Except this came out three years before Metropolis,
and it was done on a Soviet budget.
It intercuts images of Moscow and other parts of Russia in the early 1920s.
So right after the revolution, you're really seeing something that looks a lot like traditional
Russia with a few changes.
And then on the other hand, this amazing Martian scene with amazing constructivist sets built
by Aleksandr Ekster or designed rather by Aleksandr Ekster and Isak Rabinovich, two
constructivist artists.
And Ekster also designed the costumes.
So if you see this movie, it's just amazing.
The soldiers look kind of like Lego minifigs.
The ruling class wears these wonderful, I don't even know how to describe them, sort of Roman-ish outfits.
Aelita herself wears a strapless ball gown and a headdress
that I can only describe as a craft project made out of pipe cleaners.
Now, in the 1920s, the Soviet Union was reeling from civil war and economic hardship,
so Alija was perfect kind of escapist entertainment.
And that made the leaders of the revolution nervous.
They wondered if science fiction was another opium for the masses.
In the main character, the scientist, he is not a flattering portrait of the intellectuals
that led the revolution.
Audiences were way more into his sidekick, a Red Army veteran named Gustav.
The swashbuckling Red Army guys, he has the time of his life and he gives speeches and
he frees the Martian slaves from their dungeons
and they come up and they sing a rousing song together and so forth.
And then he swashbuckles back to Earth and is not really devastated.
And then there is this poor, you know, intellectual scientist, engineer, hero
who loses everything in that same journey and at the end is really kind of lost.
And meanwhile, there's this new generation of avant-garde filmmakers
like Sergei Eisenstein,
who are really revolutionary in the way they approach film.
And they're the kind of filmmakers that the Soviet government want to promote.
And from the perspective of film historians,
they kind of take over the scene,
even though their films didn't make much money.
You know who else didn't like science fiction?
Stalin.
Once Stalin consolidates his power in the 1930s, a lot of films from the 1920s get sucked into this black hole of censorship.
So I don't think Aelita was exceptional in that sense.
But Aelita, the movie, sense but Aelita the movie also expresses
a very ambivalent image of the revolution the revolution is supposed to be for the proletariat
and for the working class and rah rah rah but the movie Aelita is very ambiguous because it's
it's shown ultimately to be a dream in the imagination of the protagonist and it provokes
thinking more than offers any clear-cut answers and perhaps that may have played a part in ultimately eliminating that movie from public showings.
And from there, socialist realism becomes the officially sanctioned art form of the Soviet Union.

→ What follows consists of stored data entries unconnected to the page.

Lemma NewCache_memory P o ping now c : NewCache P o ping now = Ok c ->
  ok (ca_memory c) /\ (0 < st_maxEntries (ca_memory c))%Z /\ st_order (ca_memory c) = [].
Proof.
  intros H. assert (ca_memory c = mkStore [] 0 (or_default (o_MaxEntries o) 4096) (or_default (o_MaxBytes o) (64 * 2 ^ 20))) as ->.
  { revert H. unfold NewCache. case_match; [by intros [= <-]|]. case_match; [done|]. intros [= <-]. by destruct ping. }
  pose proof (or_default_pos (o_MaxEntries o) 4096 ltac:(lia)). pose proof (or_default_pos (o_MaxBytes o) (64 * 2 ^ 20) ltac:(lia)).
  split_and!; [apply empty_ok; lia|done|done].
Qed.

Lemma started_invariant w : started w -> invariant w.
Proof.
  intros (Er & Es & Hc). split.
  - intros c Hin. destruct (Hc c Hin) as (P & o & ping & now & N). apply NewCache_memory in N as (O & Rm & E).
    split; [done|done|]. rewrite E. by intros e ?%elem_of_nil.
  - rewrite Er. intros t k raw H. by rewrite rd_get_empty in H.
Qed.

(** Only the map's own operations change it. *)
Lemma memory_get_logged m key now log : mem_logged m log -> mem_logged (memory_get m key now).2 log.
Proof.
  intros [O Rm L]. split; [by apply memory_get_ok| |].
  - unfold memory_get. repeat case_match; done.
  - intros e He. apply L. by eapply memory_get_elem.
Qed.

Lemma evict_room (m : memory) key raw expires : st_maxEntries (memory_put m key raw expires) = st_maxEntries m.
Proof. unfold memory_put. repeat case_match; done. Qed.

Lemma memory_put_logged m key raw s log : mem_logged m log -> wrote s raw -> s ∈ log ->
  mem_logged (memory_put m key raw (io_now (sd_io s) + lifetime s)) log.
Proof.
  intros [O Rm L] W Hs. split; [by apply memory_put_ok|by rewrite evict_room|].
  intros e He. destruct (memory_put_elem _ _ _ _ _ O He) as [He'| ->]; [by apply L|by exists s].
Qed.

Lemma get_logged c r io key log : mem_logged (ca_memory c) log -> mem_logged (ca_memory (get c r io key).2) log.
Proof.
  intros L. unfold get. destruct (io_cancelled io); [done|].
  assert (forall c', ca_memory c' = ca_memory c -> mem_logged (ca_memory (let '(raw, m) := memory_get (ca_memory c') (ck_hash key) (io_now io) in (raw, with_memory c' m)).2) log) as G.
  { intros c' E. pose proof (memory_get_logged _ (ck_hash key) (io_now io) _ L) as Q. rewrite E. by destruct (memory_get _ _ _). }
  destruct (useRedis c (io_now io)); [|by apply G]. destruct (io_fails io); [by apply G|done].
Qed.

Lemma Lookup_logged c r io call log : mem_logged (ca_memory c) log -> mem_logged (ca_memory (Lookup sha256 upper c r io call).2) log.
Proof.
  intros L. unfold Lookup. destruct (cacheKeyFor sha256 upper call) as [key|]; [|done]. pose proof (get_logged c r io key log L) as Q.
  destruct (get c r io key) as [[raw|] c']; exact Q.
Qed.

Lemma redis_set_logged r t k raw ttl s log : redis_logged r log -> wrote s raw -> s ∈ log -> t = io_redis_now (sd_io s) -> ttl = lifetime s ->
  redis_logged (rd_set t k raw ttl r) log.
Proof.
  intros L W Hs -> -> t' k' raw' H. apply rd_get_set in H as [[-> H]|H]; [by exists s|by eapply L].
Qed.

(** A store leaves every entry accounted for. *)
Lemma Store_logged c r io call res log : let s := mkStored c call res io in
  mem_logged (ca_memory c) log -> redis_logged r log -> mem_logged (ca_memory (Store sha256 upper c r io call res).1) (s :: log) /\ redis_logged (Store sha256 upper c r io call res).2 (s :: log).
Proof.
  intros s L%(mem_logged_more _ _ s) Lr%(redis_logged_more _ _ s). unfold Store. destruct (_ || _) eqn:E; [done|]. bool_prop.
  destruct (cacheKeyFor sha256 upper call) as [key|] eqn:K; [|done]. destruct (to_store c key res) as [raw|] eqn:T; [|done].
  assert (s ∈ s :: log) as Hs by left. assert (wrote s raw) as W by (split_and!; [done|done|by exists key]).
  assert ((ck_ttl key `min` ca_maxTTL c)%Z = lifetime s) as -> by (unfold lifetime; cbn; destruct (key_of_hash _ _ _ _ K) as (_ & _ & ->); done).
  unfold put. destruct (io_cancelled io); [done|]. pose proof (memory_put_logged _ (ck_hash key) raw s _ L W Hs) as Lm.
  pose proof (redis_set_logged r (io_redis_now io) (redis_key c key) raw (lifetime s) s _ Lr W Hs eq_refl eq_refl) as Lw.
  destruct (useRedis c (io_now io)); [|done]. destruct (io_fails io); cbn; [|done]. split; [done|by destruct (io_applied io)].
Qed.

Lemma elem_of_list_insert {A} (l : list A) i x y : y ∈ <[i:=x]> l -> y = x \/ y ∈ l.
Proof.
  intros H. apply list_elem_of_lookup in H as [j H]. apply list_lookup_insert_Some in H as [(_ & E & _)|[_ H]]; [by left|right].
  by eapply list_elem_of_lookup_2.
Qed.

Lemma step_invariant w w' : invariant w -> step w w' -> invariant w'.
Proof.
  intros [M Rd] St. destruct St as [i c io call Hi|i c io call res Hi].
  - pose proof (M c (list_elem_of_lookup_2 _ _ _ Hi)) as L. split; [|done]. intros c' H. cbn in H.
    apply elem_of_list_insert in H as [->|H]; [by apply Lookup_logged|by apply M].
  - pose proof (M c (list_elem_of_lookup_2 _ _ _ Hi)) as L. destruct (Store_logged c (w_redis w) io call res _ L Rd) as [Lm Lr].
    split; [|exact Lr]. intros c' H. cbn in H. apply elem_of_list_insert in H as [->|H]; [exact Lm|]. by apply mem_logged_more, M.
Qed.

Lemma reachable_invariant w : reachable w -> invariant w.
Proof.
  intros (w0 & S & H). apply started_invariant in S. induction H as [w|w w1 w2 St _ IH]; [done|]. apply IH. by eapply step_invariant.
Qed.

(** ** What a hit is *)

(** A result made from what a store kept: its text, its structured content
    as JSON gives it back, its row count, and nothing about an upstream call. *)
Record made_from (s : stored) (res : Result) : Prop := {
  mf_text : exists text, re_Content (sd_res s) = [TextContent text] /\ re_Content res = [TextContent (j_kept text)];
  mf_structured : (re_Structured (sd_res s) = VNil /\ re_Structured res = VNil) \/
    exists b, j_value (re_Structured (sd_res s)) = Ok b /\ (b = "" \/ j_unvalue b = Some (re_Structured res));
  mf_meta : re_Meta res = mkMeta 0 0 (mt_RowCount (re_Meta (sd_res s))) (mt_Truncated (re_Meta (sd_res s))) false;
  mf_ok : re_IsError res = false /\ re_IsError (sd_res s) = false /\ re_UpstreamStatus (sd_res s) = 0%Z;
}.

(** Within the time it may be answered, on the clock of whoever kept it. *)
Definition within_lifetime (s : stored) (io : cache_io) : Prop :=
  (io_now io < io_now (sd_io s) + lifetime s)%Z \/ (io_redis_now io < io_redis_now (sd_io s) + lifetime s)%Z.

Lemma get_wrote c r io key raw log : mem_logged (ca_memory c) log -> redis_logged r log -> (get c r io key).1 = Some raw ->
  exists s, s ∈ log /\ wrote s raw /\ within_lifetime s io.
Proof.
  intros [_ _ L] Lr. unfold get. destruct (io_cancelled io); [done|].
  assert (forall c', ca_memory c' = ca_memory c -> (let '(raw, m) := memory_get (ca_memory c') (ck_hash key) (io_now io) in (raw, with_memory c' m)).1 = Some raw ->
            exists s, s ∈ log /\ wrote s raw /\ within_lifetime s io) as G.
  { intros c' E H. rewrite E in H. destruct (memory_get (ca_memory c) (ck_hash key) (io_now io)) as [o m] eqn:Q. cbn in H. subst o.
    destruct (memory_get_hit _ _ _ _ (f_equal fst Q)) as (e & He & _ & <- & T). destruct (L e He) as (s & Hs & W & Ex).
    exists s. split_and!; [done|done|left; lia]. }
  destruct (useRedis c (io_now io)); [|by apply G]. destruct (io_fails io); [by apply G|]. cbn. intros H.
  destruct (Lr _ _ _ H) as (s & Hs & W & T). exists s. split_and!; [done|done|by right].
Qed.

Lemma to_store_entry c key res raw : to_store c key res = Some raw ->
  exists text st, re_Content res = [TextContent text] /\
    j_entry (mkCacheEntry (ck_hash key) (ck_orgID key) text st (mt_RowCount (re_Meta res)) (mt_Truncated (re_Meta res))) = Ok raw /\
    ((re_Structured res = VNil /\ st = None) \/ exists b, j_value (re_Structured res) = Ok b /\ st = Some b).
Proof.
  unfold to_store. destruct (re_Content res) as [|[text| | | |] [|? ?]]; try done.
  assert (forall e, match j_entry e with Ok raw => if (ca_maxEntryBytes c <? Z.of_nat (String.length raw))%Z then None else Some raw | Err _ => None end = Some raw ->
            j_entry e = Ok raw) as Sz by (intros e; destruct (j_entry e); [case_match; [done|by intros [= ->]]|done]).
  destruct (re_Structured res) eqn:E; [intros Q%Sz; exists text, None; auto|..];
    (destruct (j_value _) as [js|] eqn:V; [|done]); intros Q%Sz; exists text, (Some js); split_and!; try done; right; by exists js.
Qed.

Lemma entry_made_from s key' raw res : wrote s raw -> entry_result key' raw = Some res ->
  exists key, cacheKeyFor sha256 upper (sd_call s) = Some key /\ ck_hash key = ck_hash key' /\ made_from s res.
Proof.
  intros (Er & Us & key & K & T). destruct (to_store_entry _ _ _ _ T) as (text & st & C & E & S). unfold entry_result.
  rewrite (j_entry_back _ _ E). cbn [ce_Fingerprint ce_OrgID ce_Text ce_Structured ce_RowCount ce_Truncated].
  rewrite (j_ascii (ck_hash key)) by (destruct (key_of_hash _ _ _ _ K) as [-> _]; apply hex_ascii).
  destruct (_ || _) eqn:N; [done|]. bool_prop. intros Q. exists key. split_and!; [done|done|].
  destruct S as [[S ->]|(b & V & ->)].
  - injection Q as <-. split; [by exists text|by left|done|done].
  - destruct (String.eqb_spec b "") as [Eb|Nb]; [injection Q as <-; split; [by exists text|right; exists b; auto|done|done]|].
    destruct (j_unvalue b) as [v|] eqn:U; [|done]. injection Q as <-. split; [by exists text|right; exists b; auto|done|done].
Qed.

(** C9. A remembered answer is the answer to the question asked: however
    many replicas look up and store, over a Redis that fails and recovers, a
    hit is made from a result that was stored, not an error, for a call of
    the same organisation, connector, tool, versions and arguments, and of
    the same caller when the upstream request can depend on who calls; and
    it is within the time the definition and the operator allow.  Unless
    SHA-256 has a collision at the very strings that were hashed. *)
Theorem hit_answers_the_question w i c io call res :
  reachable w -> w_caches w !! i = Some c -> go_call sha256 call -> (forall s, s ∈ w_stores w -> go_call sha256 (sd_call s)) ->
  (Lookup sha256 upper c (w_redis w) io call).1 = Some res ->
  exists s, s ∈ w_stores w /\ one_question sha256 (sd_call s) call /\ made_from s res /\ within_lifetime s io.
Proof.
  intros [M Rd]%reachable_invariant Hi G Gs. pose proof (M c (list_elem_of_lookup_2 _ _ _ Hi)) as L. unfold Lookup.
  destruct (cacheKeyFor sha256 upper call) as [key'|] eqn:K'; [|done]. destruct (get c (w_redis w) io key') as [[raw|] c'] eqn:E; [|done]. cbn. intros H.
  destruct (get_wrote _ _ _ _ _ _ L Rd (f_equal fst E)) as (s & Hs & W & F).
  destruct (entry_made_from _ _ _ _ W H) as (key & K & Eh & Md). exists s. split_and!; [done| |done|done].
  by apply (equal_hashes sha256 upper _ _ key key'); [apply Gs|..].
Qed.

Science fiction went underground.
I mean, it popped up in children's literature, a few random films, but that's about it.
You still with me, Dad?
Oh, yeah, I'm with you.
It's interesting.
I can see why someone like Stalin would not approve of the science fiction.
He was not grounded in the reality of the workers and so forth.
Well, you know, science fiction actually does make a huge comeback.
It changes the world in a way that Lenin could only dream of.
Really?
Yes, but that's coming just ahead after my capitalist break.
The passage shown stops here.